Post by: Weaver on January 27, 2017, 09:02:16 PM
Apologies, it's a design research idea, not a question about how the dns works. How much storage is needed to fully pre-populate a complete dns cache that covering the entire space down to every leaf? And I would think later about caching such a single database file into an optimised complete download.
Title: Re: How big is the DNS?
Post by: Weaver on January 27, 2017, 09:20:22 PM
Imagine transmitting the entire DNS by broadcast one-way satellite links, on several channels. On one group of channels you transmit simply everything, in a rotating fashion, in order to populate a DNS cache. On a second channel group, you transmit all the frequently-used stuff only, otherwise it's the same as the first. On a third group of channels, you transmit all the updates as they happen.

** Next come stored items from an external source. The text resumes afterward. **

Definition copy_to_memory (source : list byte) : EM unit :=
  i <~ vm_get (fun i => i) ;;
  r <~ lift (copy_data_to_memory (i_mem i) (i_stack i) source) ;;
  vm_set (fun i => set_stack r.2 (set_mem r.1 i)).

Definition exec_copy (instruction : Instruction) : EM unit :=
  match instruction with
  | CALLDATACOPY => params <~ vm_get i_params ;; copy_to_memory (default [] (p_data params))
  | RETURNDATACOPY =>
      stack <~ vm_get i_stack ;;
      source_offset <~ lift (peek stack 1) ;;
      size <~ lift (peek stack 2) ;;
      data <~ deref_return_data ;;
      if len data <? saturating_add 256 source_offset size then throw OutOfBounds
      else copy_to_memory data
  | CODECOPY => code <~ vm_get i_code ;; copy_to_memory code
  | EXTCODECOPY =>
      x <~ pop ;;
      code <~ ctx_try (fun c => extcode c (u256_to_address x)) ;;
      copy_to_memory (default [] code)
  | _ => panic
  end.

Definition exec_stack (instruction : Instruction) : EM unit :=
  stack <~ vm_get i_stack ;;
  match dup_position instruction, swap_position instruction with
  | Some position, _ => val <~ lift (peek stack position) ;; push_word val
  | None, Some position =>
      stack' <~ lift (swap_with_top stack position) ;; vm_set (set_stack stack')
  | None, None => match instruction with POP => pop ;;; ret tt | _ => panic end
  end.

Definition exec_arith (instruction : Instruction) : EM unit :=
  match unary_op instruction, binary_op instruction, ternary_op instruction with
  | Some f, _, _ => a <~ pop ;; push_word (f a)
  | None, Some f, _ => a <~ pop ;; b <~ pop ;; push_word (f a b)
  | None, None, Some f => a <~ pop ;; b <~ pop ;; c <~ pop ;; push_word (f a b c)
  | None, None, None =>
      match instruction with
      | SIGNEXTEND =>
          bit <~ pop ;;
          if bit <? 32 then number <~ pop ;; push_word (op_signextend bit number) else ret tt
      | _ => panic
      end
  end.

Definition exec_instruction (gas : Z) (instruction : Instruction) (provided : option Z) :
    EM InstructionResult :=
  match instruction with
  | JUMP | JUMPI | JUMPDEST | BEGINSUB | JUMPSUB | RETURNSUB => exec_jump instruction
  | CREATE | CREATE2 => exec_create instruction provided
  | CALL | CALLCODE | DELEGATECALL | STATICCALL => exec_call instruction provided
  | RETURN | REVERT | STOP | SUICIDE => exec_halt instruction gas
  | LOG0 | LOG1 | LOG2 | LOG3 | LOG4 => exec_log instruction ;;; ret InstrOk
  | PUSH1 | PUSH2 | PUSH3 | PUSH4 | PUSH5 | PUSH6 | PUSH7 | PUSH8 | PUSH9 | PUSH10 | PUSH11
  | PUSH12 | PUSH13 | PUSH14 | PUSH15 | PUSH16 | PUSH17 | PUSH18 | PUSH19 | PUSH20 | PUSH21
  | PUSH22 | PUSH23 | PUSH24 | PUSH25 | PUSH26 | PUSH27 | PUSH28 | PUSH29 | PUSH30 | PUSH31
  | PUSH32 => exec_push instruction ;;; ret InstrOk
  | MLOAD | MSTORE | MSTORE8 | MSIZE | SHA3 => exec_memory instruction ;;; ret InstrOk
  | SLOAD | SSTORE => exec_storage instruction ;;; ret InstrOk
  | PC | GAS | ADDRESS | ORIGIN | CALLER | CALLVALUE | CALLDATASIZE | CODESIZE | RETURNDATASIZE
  | GASPRICE | COINBASE | TIMESTAMP | NUMBER | DIFFICULTY | GASLIMIT | CHAINID | SELFBALANCE =>
      exec_env instruction gas ;;; ret InstrOk
  | BALANCE | CALLDATALOAD | EXTCODESIZE | EXTCODEHASH | BLOCKHASH =>
      exec_query instruction ;;; ret InstrOk
  | CALLDATACOPY | RETURNDATACOPY | CODECOPY | EXTCODECOPY => exec_copy instruction ;;; ret InstrOk
  | POP | DUP1 | DUP2 | DUP3 | DUP4 | DUP5 | DUP6 | DUP7 | DUP8 | DUP9 | DUP10 | DUP11 | DUP12
  | DUP13 | DUP14 | DUP15 | DUP16 | SWAP1 | SWAP2 | SWAP3 | SWAP4 | SWAP5 | SWAP6 | SWAP7
  | SWAP8 | SWAP9 | SWAP10 | SWAP11 | SWAP12 | SWAP13 | SWAP14 | SWAP15 | SWAP16 =>
      exec_stack instruction ;;; ret InstrOk
  | _ => exec_arith instruction ;;; ret InstrOk
  end.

One final channel group, group four, has only one channel in it and duplicates of all the group three content combined into a single channel.

Each channel is very highly compressed, and is pre-sorted so that delta compression could be one of the early compression layers. After every so-many records, the stream of data has to be broken up in such a way that a listener can synch up with the compression scheme and get into understand it having only missed a certain number or seconds worth of entries before they hear a synchronisation symbol followed by enough info to get them started with the compression scheme

When you first become a client, you listen to as many channels in group two as you have radios, in order to get up and running with something useful as quickly as possible. If you have even more radios, you listen to group one channels as well, otherwise you switch to absorbing group one after group two. Group two content is not duplicated in group one, it is simply omitted silently, so a new client always has to listen to all of both channel groups eventually.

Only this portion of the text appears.